- Born: March 8, 1945 (age 81) Cape Town, South Africa
- Education: University of Wisconsin-Madison
- Scientific career
- Fields: Commutative algebra math education, history of math
- Thesis: Galois Theory of Essential Expansions of Modules and Vanishing Tensor Powers (1972)
- Doctoral advisor: Lawrence S. Levy
- Doctoral students: Christina Eubanks-Turner

= Sylvia Wiegand =

American mathematician (born 1945)

Sylvia Margaret Wiegand (born March 8, 1945) is an American mathematician.

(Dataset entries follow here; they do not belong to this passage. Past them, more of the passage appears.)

(** The three state tools assign one key of the dict they are given and
    return that same dict: the result below is the dict after the
    assignment, which is also the returned object. *)
Definition add_context_to_state (state : gmap string value) (context : value)
  : gmap string value :=
  <["gathered_contexts" := context]> state.

Definition add_comment_to_state (state : gmap string value) (draft_comment : value)
  : gmap string value :=
  <["draft_comment" := draft_comment]> state.

Definition add_final_review_to_state (state : gmap string value) (final_review : value)
  : gmap string value :=
  <["final_review_comment" := final_review]> state.

(** ** Wrapped tools

    [FunctionTool.from_defaults(fn=..., name=...)] pairs a function with
    the name the agents call it by. *)

Inductive tool_fn : Type :=
  | fn_get_pr_details
  | fn_get_commit_details
  | fn_add_context_to_state
  | fn_add_comment_to_state
  | fn_add_final_review_to_state
  | fn_post_review_to_github.

#[global] Instance tool_fn_eq_dec : EqDecision tool_fn.
Proof. solve_decision. Defined.

Record FunctionTool := {
  fn : tool_fn;
  tool_name : string
}.

#[global] Instance FunctionTool_eq_dec : EqDecision FunctionTool.
Proof. solve_decision. Defined.

Definition get_pr_tool : FunctionTool :=
  {| fn := fn_get_pr_details; tool_name := "get_pr_details" |}.
Definition get_commit_tool : FunctionTool :=
  {| fn := fn_get_commit_details; tool_name := "get_commit_details" |}.
Definition add_context_tool : FunctionTool :=
  {| fn := fn_add_context_to_state; tool_name := "add_context_to_state" |}.
Definition add_comment_tool : FunctionTool :=
  {| fn := fn_add_comment_to_state; tool_name := "add_comment_to_state" |}.
Definition add_final_review_tool : FunctionTool :=
  {| fn := fn_add_final_review_to_state; tool_name := "add_final_review_to_state" |}.
Definition post_review_tool : FunctionTool :=
  {| fn := fn_post_review_to_github; tool_name := "post_review_to_github" |}.

(** ** Agents *)

Definition nl : string := String (Ascii.ascii_of_nat 10) "".

Record FunctionAgent := {
  name : string;
  description : string;
  tools : list FunctionTool;
  system_prompt : string;
  can_handoff_to : list string
}.

Definition context_agent : FunctionAgent := {|
  name := "ContextAgent";
  description :=
    "Gathers all the needed context about the PR: details, changed files, and repo files.";
  tools := [get_pr_tool; get_commit_tool; add_context_tool];
  system_prompt :=
    "You are the context gathering agent. When gathering context, you MUST gather:" +:+ nl +:+
    "- PR details: author, title, body, diff_url, state, head_sha;" +:+ nl +:+
    "- Changed files;" +:+ nl +:+
    "- Any requested repo files." +:+ nl +:+
    "Once finished, you MUST hand control back to the CommentorAgent.";
  can_handoff_to := ["CommentorAgent"]
|}.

==Early life and education==
Wiegand was born in Cape Town, South Africa. She is the daughter of mathematician Laurence Chisholm Young and through him the granddaughter of mathematicians Grace Chisholm Young and William Henry Young. Her family moved to Wisconsin in 1949, and she graduated from Bryn Mawr College in 1966 after three years of study. In 1971, Wiegand earned her Ph.D. from the University of Wisconsin-Madison. Her dissertation was titled Galois Theory of Essential Expansions of Modules and Vanishing Tensor Powers.

== Career ==
In 1987, she was named full professor at the University of Nebraska–Lincoln; at the time Wiegand was the only female professor in the department. In 1988, Sylvia headed a search committee for two new jobs in the math department, for which two women were hired, although one stayed only a year and another left after four years. In 1996, Sylvia and her husband, Roger Wiegand, established a fellowship for graduate student research at the university in honor of Sylvia's grandparents.

From 1997 until 2000, Wiegand was president of the Association for Women in Mathematics.

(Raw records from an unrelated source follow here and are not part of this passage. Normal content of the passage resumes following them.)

Lemma loop_avoid rfuel fuel :
  forall st t path,
    avoid_inv disabled_stations st ->
    dijkstra_loop g end_node disabled_stations rfuel fuel st
    = Some (Ok (Route t path)) ->
    forall x, In x path -> str_in x disabled_stations = false.
Proof.
  induction fuel as [|fuel IH]; intros st t path Hinv; [discriminate|].
  cbn [dijkstra_loop].
  destruct (heappop (priority_queue st)) as [[[cd cn] pq']|];
    [|discriminate].
  destruct (str_in cn disabled_stations) eqn:Hcn; [now apply IH|].
  destruct (dict_get (distances st) cn) as [dc|]; [|discriminate].
  destruct (ext_ltb dc (Fin cd)); [now apply IH|].
  destruct (String.eqb_spec cn end_node) as [->|Hne].
  - destruct (reconstruct rfuel (previous_nodes st) (Some end_node) [])
      as [[p|e]|] eqn:Hrec; try discriminate.
    destruct (dict_get (distances st) end_node); [|discriminate].
    intros [= <- <-].
    eapply reconstruct_avoid; [exact Hinv | exact Hcn | | exact Hrec].
    intros x [].
  - destruct (dict_get g cn) as [items|]; [|discriminate].
    destruct (relax disabled_stations cd cn items
                    (mkState (distances st) (previous_nodes st) pq'))
      as [st''|] eqn:Hr; [|discriminate].
    apply IH. eapply relax_avoid; [exact Hcn | | exact Hr]. exact Hinv.
Qed.

Lemma initial_avoid start_node :
  avoid_inv disabled_stations (initial_state g start_node).
Proof.
  intros v u. simpl. rewrite dict_get_const.
  destruct (dict_mem g v); discriminate.
Qed.

End Avoid.
(** X3.  The primary key and the unique ingest key hold in every world the
    code reaches: if no two rows share an id and no two rows share an
    ingest key, that is still so after [createStream] (whether it inserts
    or is rejected), after every sequence of start, stop, publish,
    unpublish and process-exit triggers, after [updateStreamMetadata] and
    after [deleteStream]. *)
Theorem unique_streams_kept (w : World) :
  unique_streams w →
  (∀ d, unique_streams (snd (run (createStream d) w)))
  ∧ (∀ ts, unique_streams (fire_all ts w))
  ∧ (∀ id m, unique_streams (snd (run (updateStreamMetadata id m) w)))
  ∧ (∀ id, unique_streams (snd (run (deleteStream id) w))).
Proof.
  intros Hu. split; [| split; [| split]].
  - intros d. unfold createStream, await. cbn [run].
    unfold insert_into_streams. cbn [Stream_id ingest_key].
    destruct (existsb (has_id _) (streams w)) eqn:Hid; [exact Hu |].
    destruct (existsb (has_ingest_key _) (streams w)) eqn:Hkey; [exact Hu |].
    destruct Hu as [Hids Hkeys]. unfold unique_streams. cbn [snd]. fields.
    rewrite !map_app. cbn [map Stream_id ingest_key].
    split; apply NoDup_app; (split; [assumption |]);
      (split; [| apply NoDup_singleton]); intros x Hx Hx';
      apply list_elem_of_singleton in Hx'; subst x;
      apply list_elem_of_In, in_map_iff in Hx as (s & Heq & Hin).
    + assert (existsb (has_id (gen_random_uuid w (uuid_calls w))) (streams w)
              = true); [| congruence].
      apply existsb_exists. exists s. split; [exact Hin |].
      unfold has_id. rewrite Heq. apply String.eqb_refl.
    + assert (existsb (has_ingest_key (sd_ingestKey d)) (streams w) = true);
        [| congruence].
      apply existsb_exists. exists s. split; [exact Hin |].
      unfold has_ingest_key. rewrite Heq. apply String.eqb_refl.
  - intros ts. apply (keys_kept_unique w); [apply fire_all_keys_kept | exact Hu].
  - intros id m. apply (keys_kept_unique w); [| exact Hu].
    apply run_keys_kept. unfold updateStreamMetadata. walk_respects.
  - intros id. destruct (find_stream id w) as [s |] eqn:Hs.
    + destruct (deleteStream_split id w s Hs) as (r0 & w0 & [Ht _] & _ & _ & Hrun).
      rewrite Hrun. destruct Hu as [Hids Hkeys]. rewrite <- Ht in Hids, Hkeys.
      destruct r0; [| split; assumption].
      unfold unique_streams. cbn [delete_from_streams snd]. fields.
      split; apply NoDup_map_filter; assumption.
    + unfold deleteStream. rewrite run_bind, getStream_run, Hs. exact Hu.
Qed.

Lemma unique_streams_kept_witness :
  unique_streams world_live
  ∧ unique_streams
      (fire_all [stop "s1"; ingest_begun "k1"; start "s1"] world_live).
Proof.
  assert (H : unique_streams world_live).
  { split; vm_compute; apply NoDup_singleton. }
  split; [exact H |].
  destruct (unique_streams_kept world_live H) as (_ & Hts & _). apply Hts.
Defined.

(** ** The handle map and the children *)

Lemma stopStream_not_found (streamId : string) (w : World) :
  find_stream streamId w = None →
  run (stopStream streamId) w = (Err NotFound, w).
Proof.
  intros Hs. unfold stopStream. rewrite run_bind, getStream_run, Hs.
  reflexivity.
Qed.

(** What [startStream] does to the handle map and to the children:
    nothing, or one new child whose handle it registers. *)
Lemma startStream_processes (streamId : string) (w : World) :
  let w' := snd (run (startStream streamId) w) in
  same_processes w w'
  ∨ ∃ c, recordingProcesses w'
         = <[streamId := length (children w)]> (recordingProcesses w)
         ∧ children w' = children w ++ [c]
         ∧ child_stream c = streamId
         ∧ child_state c = (if spawn_enoent w then SpawnFailed else Running).
Proof.
  cbv zeta. destruct (find_stream streamId w) as [s |] eqn:Hs.
  - destruct (decide (status s = live)) as [Hlive | Hlive].
    + left. rewrite (startStream_live_rejected _ _ _ Hs Hlive). split; reflexivity.
    + destruct (decide (hlsDir_of streamId w ∈ files w)) as [Hex | Hex].
      * right.
        destruct (startStream_world _ _ _ Hs Hlive (or_introl Hex))
          as (_ & Hmap & Hch & _).
        eexists. split; [exact Hmap |]. split; [exact Hch |].
        split; reflexivity.
      * destruct (decide (hlsDir_of streamId w ∈ denied w)) as [Hden | Hden].
        -- left. rewrite (startStream_mkdir_fails _ _ _ Hs Hlive Hex Hden).
           split; reflexivity.
        -- right.
           destruct (startStream_world _ _ _ Hs Hlive (or_intror Hden))
             as (_ & Hmap & Hch & _).
           eexists. split; [exact Hmap |]. split; [exact Hch |].
           split; reflexivity.
  - left. rewrite (startStream_not_found _ _ Hs). split; reflexivity.
Qed.

Lemma handles_ok_same (w w' : World) :
  same_processes w w' → handles_ok w → handles_ok w'.
Proof.
  intros [Hm Hc] Hok id pid H. unfold handle_ok. rewrite Hm in H. rewrite Hc.
  exact (Hok id pid H).
Qed.

Lemma handles_ok_spawn (w w' : World) (streamId : string) (c : ChildProcess) :
  handles_ok w →
  recordingProcesses w'
  = <[streamId := length (children w)]> (recordingProcesses w) →
  children w' = children w ++ [c] →
  child_stream c = streamId →
  child_state c = Running ∨ child_state c = SpawnFailed →
  handles_ok w'.
Proof.
  intros Hok Hm Hc Hcs Hst id pid H. unfold handle_ok. rewrite Hm in H.
  rewrite Hc. destruct (decide (id = streamId)) as [-> | Hne].
  - rewrite lookup_insert_eq in H. injection H as <-. exists c.
    split; [| split; assumption].
    rewrite lookup_app_r by lia. rewrite Nat.sub_diag. reflexivity.
  - rewrite lookup_insert_ne in H by congruence.
    destruct (Hok id pid H) as (c' & Hc' & Hrest). exists c'.
    split; [| exact Hrest]. apply lookup_app_l_Some. exact Hc'.
Qed.

Lemma handles_ok_killed (w w' : World) (streamId : string) :
  handles_ok w →
  recordingProcesses w' = delete streamId (recordingProcesses w) →
  children w'
  = match recordingProcesses w !! streamId with
    | Some pid => children (snd (kill pid w))
    | None => children w
    end →
  handles_ok w'.
Proof.
  intros Hok Hm Hc id pid H. unfold handle_ok. rewrite Hm in H.
  apply lookup_delete_Some in H as [Hne H].
  destruct (Hok id pid H) as (c' & Hc' & Hcs' & Hst'). exists c'.
  split; [| split; assumption]. rewrite Hc.
  destruct (recordingProcesses w !! streamId) as [pid0 |] eqn:Hh;
    [| exact Hc'].
  destruct (Hok _ _ Hh) as (c0 & Hc0 & Hcs0 & _).
  assert (pid0 ≠ pid) by (intros ->; congruence).
  cbn [kill snd]. fields. rewrite Hc0.
  destruct (child_state c0); try exact Hc'.
  rewrite list_lookup_insert_ne by assumption. exact Hc'.
Qed.

Lemma handles_ok_exit (pid : nat) (w : World) :
  handles_ok w → handles_ok (child_exits pid w).
Proof.
  intros Hok. unfold child_exits.
  destruct (children w !! pid) as [c |] eqn:Hc; [| exact Hok].
  assert (Hgo : handles_ok
                  (with_recordingProcesses (delete (child_stream c))
                     (with_children (<[pid := set_child_state Exited c]>) w))).
  { intros id pid' H. unfold handle_ok. revert H. fields. intros H.
    apply lookup_delete_Some in H as [Hne H].
    destruct (Hok id pid' H) as (c' & Hc' & Hcs' & Hst'). exists c'.
    split; [| split; assumption].
    rewrite list_lookup_insert_ne; [exact Hc' |]. intros ->. congruence. }
  destruct (child_state c); try exact Hgo. exact Hok.
Qed.

#[local] Hint Extern 1 (keeps outside_kept _) =>
  unfold keeps, outside_kept; frame_prim : keeps.

Lemma outside_kept_refl w : outside_kept w w.
Proof. repeat split. Qed.

Lemma outside_kept_trans w1 w2 w3 :
  outside_kept w1 w2 → outside_kept w2 w3 → outside_kept w1 w3.
Proof.
  unfold outside_kept. intros (-> & -> & -> & ->) (-> & -> & -> & ->). auto.
Qed.

Lemma publish_outside key : respects outside_kept (publish key).
Proof. unfold publish. walk_respects. Qed.

Lemma unpublish_outside key : respects outside_kept (unpublish key).
Proof. unfold unpublish. walk_respects. Qed.

Lemma run_outside_kept {A : Type} (p : Prog A) (w : World) :
  respects outside_kept p → outside_kept w (snd (run p w)).
Proof.
  apply run_respects; [apply outside_kept_refl | apply outside_kept_trans].
Qed.

Lemma outside_same_processes w w' : outside_kept w w' → same_processes w w'.
Proof. intros (H1 & H2 & _). split; assumption. Qed.

Lemma fire_handles_ok (t : Trigger) (w : World) :
  handles_ok w → handles_ok (fire t w).
Proof.
  intros Hok. destruct t as [id | id | key | key | pid | js db]; cbn [fire].
  - destruct (startStream_processes id w) as [Hsame | (c & Hm & Hc & Hcs & Hst)].
    + exact (handles_ok_same _ _ Hsame Hok).
    + apply (handles_ok_spawn w _ id c Hok Hm Hc Hcs).
      rewrite Hst. destruct (spawn_enoent w); auto.
  - destruct (find_stream id w) as [s |] eqn:Hs.
    + destruct (stopStream_world _ _ _ Hs) as (_ & Hm & Hc & _).
      exact (handles_ok_killed w _ id Hok Hm Hc).
    + rewrite (stopStream_not_found _ _ Hs). exact Hok.
  - apply (handles_ok_same w); [| exact Hok].
    apply outside_same_processes, run_outside_kept, publish_outside.
  - apply (handles_ok_same w); [| exact Hok].
    apply outside_same_processes, run_outside_kept, unpublish_outside.
  - apply handles_ok_exit. exact Hok.
  - exact Hok.
Qed.

(** X4.  Every handle of the handle map refers to a child process of its
    own stream that has neither been signalled nor ended.  If that is so
    (as it is when the map is empty), it is still so after every sequence
    of start, stop, publish, unpublish and process-exit triggers, and
    after [deleteStream]: a stop or a deletion removes the handle of the
    child it signals, and the exit of a child removes the handle of its
    stream. *)
Theorem handles_refer_to_running_children (w : World) :
  handles_ok w →
  (∀ ts, handles_ok (fire_all ts w))
  ∧ (∀ streamId, handles_ok (snd (run (deleteStream streamId) w))).
Proof.
  intros Hok. split.
  - intros ts. revert w Hok.
    induction ts as [| t ts IH]; intros w Hok; cbn [fire_all fold_left];
      [exact Hok |].
    apply IH. apply fire_handles_ok. exact Hok.
  - intros id. destruct (find_stream id w) as [s |] eqn:Hs.
    + destruct (deleteStream_split id w s Hs) as (r0 & w0 & _ & Hm & Hc & Hrun).
      rewrite Hrun. pose proof (handles_ok_killed w w0 id Hok Hm Hc) as Hok0.
      destruct r0; [| exact Hok0].
      apply (handles_ok_same w0); [split; reflexivity | exact Hok0].
    + unfold deleteStream. rewrite run_bind, getStream_run, Hs. exact Hok.
Qed.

Wiegand has been an editor for Communications in Algebra and the Rocky Mountain Journal of Mathematics. She was on the board of directors of the Canadian Mathematical Society from 1997 to 2000.

Wiegand was an American Mathematical Society (AMS) Council member at large.

==Awards and recognition==
Wiegand is featured in the book Notable Women in Mathematics: A Biographical Dictionary, edited by Charlene Morrow and Teri Perl, published in 1998. For her work in improving the status of women in mathematics, she was awarded the University of Nebraska–Lincoln's Outstanding Contribution to the Status of Women Award in 2000. In May 2005, the University of Nebraska–Lincoln hosted the Nebraska Commutative Algebra Conference: WiegandFest "in celebration of the many important contributions of Sylvia and her husband Roger Wiegand."

In 2012, she became a fellow of the AMS.

In 2017, she was selected as a fellow of the Association for Women in Mathematics in the inaugural class.